When Our Lord sends out his disciples two-by-two and instructs them “to take nothing for the journey...no food, no sack, no money, no second set of clothes,” it sounds difficult for us who have grown accustomed to air conditioned housing and well-stocked refrigerators. How many of us would travel away from home without at least one credit card, large suitcase, toiletries, electronic gadgets, and several days change of clothes? Beginning with this weekend, the youth groups from St. Aloysius and St. George parishes in Baton Rouge will practice exactly what Jesus commanded his disciples in today’s gospel. During the entire week, they will be living out of their backpacks in the parish hall of Our Lady of Peace Church in Vacherie for their annual mission experience. The students and chaperones will be bathing at parishioner’s homes, eating food cooked by local parishioners, and going out to jobsites where they will help paint or repair the homes of those who qualified for assistance.
    
Why does Jesus command such difficult instructions, to go about our life not seeking comfort or relying on created things? For one thing, Jesus is not asking us to do something that he himself had not already done. He arrived on this earth empty handed, he ministered empty handed, and he departed this Earth empty handed. His hands were empty, but his heart was full of love and trust in His Father. In the Second Reading, St. Paul tells us how truly blessed we are. He said, “Blessed be the God and Father of our Lord Jesus Christ, who has blessed us in Christ with every spiritual blessing in the heavens, as he chose us in him, before the foundation of the world... In him we have redemption by his blood, the forgiveness of transgressions, in accord with the riches of his grace that he lavished upon us.”

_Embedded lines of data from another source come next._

(** * Window registry and recycling state machine of [modules/windows.js]

    A shallow embedding of the two classes of [src/modules/windows.js]:

    - [Window] (the handle wrapping one native [BrowserWindow]) with its
      methods [load], [send], [hide], [show], [close], [reuse] and the
      handlers its constructor installs on the native window;
    - [Windows] (the registry) with [create], [createPopup], [getByType],
      [_onWindowClosed] and [init].

    JavaScript objects have identity and are mutated in place, so every
    [Window] object lives in a store ([heap]) and is denoted by its index
    there; the registry, [this.loading] and [this.genericWindow] hold such
    references.  Closures registered as listeners are represented by the
    code place that creates them together with the variables they capture.
    The native toolkit (Electron) is an external collaborator: what the
    program asks of it is recorded in the [BrowserWindow] record of the
    handle, and the events it delivers are the [ev_*] functions below.

    Left out, as they touch none of the state kept here: the
    'will-navigate' veto, the re-emission of the native 'show' and 'hide'
    events and the logging.  [broadcast], and the toolkit's id of a window
    with [getById] and the ipc listener of [init], come after the rest. *)

From Stdlib Require Import ZArith Lia.
From stdpp Require Import base option list strings.

Set Warnings "-clear-no-such-hyp".

Open Scope Z_scope.
Open Scope string_scope.
Open Scope list_scope.
Open Scope nat_scope.

(** ** JavaScript objects used as string-keyed maps

    Own keys are enumerated in insertion order; assigning to an existing key
    keeps its position.  [_.find] over an object returns the first value, in
    that order, on which the predicate is truthy.  The keys meant are names
    such as "main": an object enumerates keys that look like array indices
    before the others, and stores nothing under "__proto__" (see [ownKey]). *)

Definition jsobject (A : Type) : Type := list (string * A).

Fixpoint obj_set {A : Type} (k : string) (v : A) (o : jsobject A) : jsobject A :=
  match o with
  | [] => [(k, v)]
  | (k', v') :: o' =>
      if String.eqb k' k then (k, v) :: o' else (k', v') :: obj_set k v o'
  end.

Definition _find {A : Type} (p : A -> bool) (o : jsobject A) : option A :=
  snd <$> List.find (fun kv => p (snd kv)) o.

(** A reference to a [Window] object. *)
Definition ref := nat.

(** Leaves of an options object. *)
Inductive scalar :=
| SBool (b : bool)
| SNum (n : Z)
| SStr (s : string).

(** [opts.sendData]: either a channel name or an object of channel/payload
    pairs (lines 59-69). *)
Inductive SendData :=
| SendChannel (channel : string)
| SendObject (entries : jsobject scalar).

(** A value of [ownerId] that is not [undefined]. *)
Inductive owner :=
| OwnerNull
| OwnerId (n : nat).

#[global] Instance owner_eq_dec : EqDecision owner.
Proof. solve_decision. Defined.

(** ** Options objects

    An absent key is [None].  [electronOptions] and [webPreferences] are
    nested objects; the chrome settings the program only passes on to the
    toolkit are kept as an object of scalars. *)
Module Opts.

Record WebPreferences := mkWebPreferences {
  preload : option string;
  wp_flags : jsobject scalar
}.

Record Electron := mkElectron {
  width : option Z;
  height : option Z;
  x : option Z;
  y : option Z;
  parent : option ref;
  webPreferences : option WebPreferences;
  flags : jsobject scalar
}.

Record t := mk {
  primary : option bool;
  isPopup : option bool;
  ownerId : option owner;
  isAvailable : option bool;
  url : option string;
  show : option bool;
  useWeb3 : option bool;
  sendData : option SendData;
  electronOptions : option Electron
}.

(** [{}] *)
Definition empty : t := mk None None None None None None None None None.

(** [_.deepExtend(target, source)], the deep merge of the underscore
    mixin the module relies on, on options of the shape above: keys of
    [source] win, nested objects are merged key by key.  The options are
    those with every key either absent or defined, and with strings that do
    not hold the mixin's placeholder for the target's value; a [source] that
    is [undefined] altogether makes the merge throw, which is dealt with
    where it can happen ([new_Window]). *)
Definition over {A : Type} (target source : option A) : option A :=
  match source with
  | Some v => Some v
  | None => target
  end.

Definition overWith {A : Type} (merge : A -> A -> A) (target source : option A)
  : option A :=
  match target, source with
  | Some a, Some b => Some (merge a b)
  | _, Some b => Some b
  | _, None => target
  end.

Definition extendFlags (target source : jsobject scalar) : jsobject scalar :=
  fold_left (fun acc kv => obj_set (fst kv) (snd kv) acc) source target.

Definition extendWebPreferences (a b : WebPreferences) : WebPreferences :=
  {| preload := over (preload a) (preload b);
     wp_flags := extendFlags (wp_flags a) (wp_flags b) |}.

Definition extendElectron (a b : Electron) : Electron :=
  {| width := over (width a) (width b);
     height := over (height a) (height b);
     x := over (x a) (x b);
     y := over (y a) (y b);
     parent := over (parent a) (parent b);
     webPreferences :=
       overWith extendWebPreferences (webPreferences a) (webPreferences b);
     flags := extendFlags (flags a) (flags b) |}.

Definition deepExtend (a b : t) : t :=
  {| primary := over (primary a) (primary b);
     isPopup := over (isPopup a) (isPopup b);
     ownerId := over (ownerId a) (ownerId b);
     isAvailable := over (isAvailable a) (isAvailable b);
     url := over (url a) (url b);
     show := over (show a) (show b);
     useWeb3 := over (useWeb3 a) (useWeb3 b);
     sendData := over (sendData a) (sendData b);
     electronOptions :=
       overWith extendElectron (electronOptions a) (electronOptions b) |}.

(** Truthiness of the leaves the program tests. *)
Definition truthy (b : option bool) : bool :=
  match b with
  | Some true => true
  | _ => false
  end.

Definition truthyString (u : option string) : bool :=
  match u with
  | Some u => negb (String.eqb u "")
  | None => false
  end.

Definition truthySendData (d : option SendData) : bool :=
  match d with
  | Some (SendChannel c) => negb (String.eqb c "")
  | Some (SendObject _) => true
  | None => false
  end.

End Opts.

(** ** Process-wide values the module reads *)
Record Globals := mkGlobals {
  appName : string;              (* Settings.appName *)
  interfacePopupsUrl : string;   (* global.interfacePopupsUrl *)
  mode : string;                 (* global.mode *)
  dirname : string;              (* __dirname *)
  icon : string;                 (* global.icon *)
  defaultWindow_width : Z;       (* global.defaultWindow.width *)
  defaultWindow_height : Z;
  defaultWindow_x : option Z;
  defaultWindow_y : option Z
}.

(** ** Listeners

    [webContents.once('did-finish-load', ...)] is called at two places: in
    the constructor (lines 54-76; the closure captures [opts]) and in
    [reuse] (line 191). *)
Inductive wc_listener :=
| OnContentLoaded (sendData : option SendData) (show : bool)
| OnReuseLoaded.

(** Listeners the registry attaches to a handle: the bound
    [_onWindowClosed] (line 258, on 'closed') and the closure of
    [createPopup] (lines 480-482, once on 'ready'; it captures [type]). *)
Inductive listener :=
| OnWindowClosed (wnd : ref)
| OnPopupReady (type : string).

(** A message handed to [webContents.send]. *)
Definition message : Type := string * list scalar.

On that 30-day pilgrimage with $35 in their pockets, the Jesuit novices learn that they must turn their hearts in total commitment to the Father. As they beg for food, lodging, and transportation on their journey back over a thousand miles to their starting point, they realize that Heavenly Father has given them all that they have, beginning with life itself. Their short-term pilgrimage is a perfect metaphor for our life on earth. Each of us have been chosen by Heavenly Father and placed on this earth with all the blessings of heaven. Some of us may have more worldly means than others, but the blessings of heaven, which are priceless, are given equally to all. The Father’s plan for us is simple, that we, as His children and servants, must love and be love. We must empty our hands and hearts of all things that keep us from loving the Father first and foremost, and do what is His will for our lives. Many of us will say that this is not easy, just as a 30-day pilgrimage with $35 is not easy. But it will be easy, if love is at the center.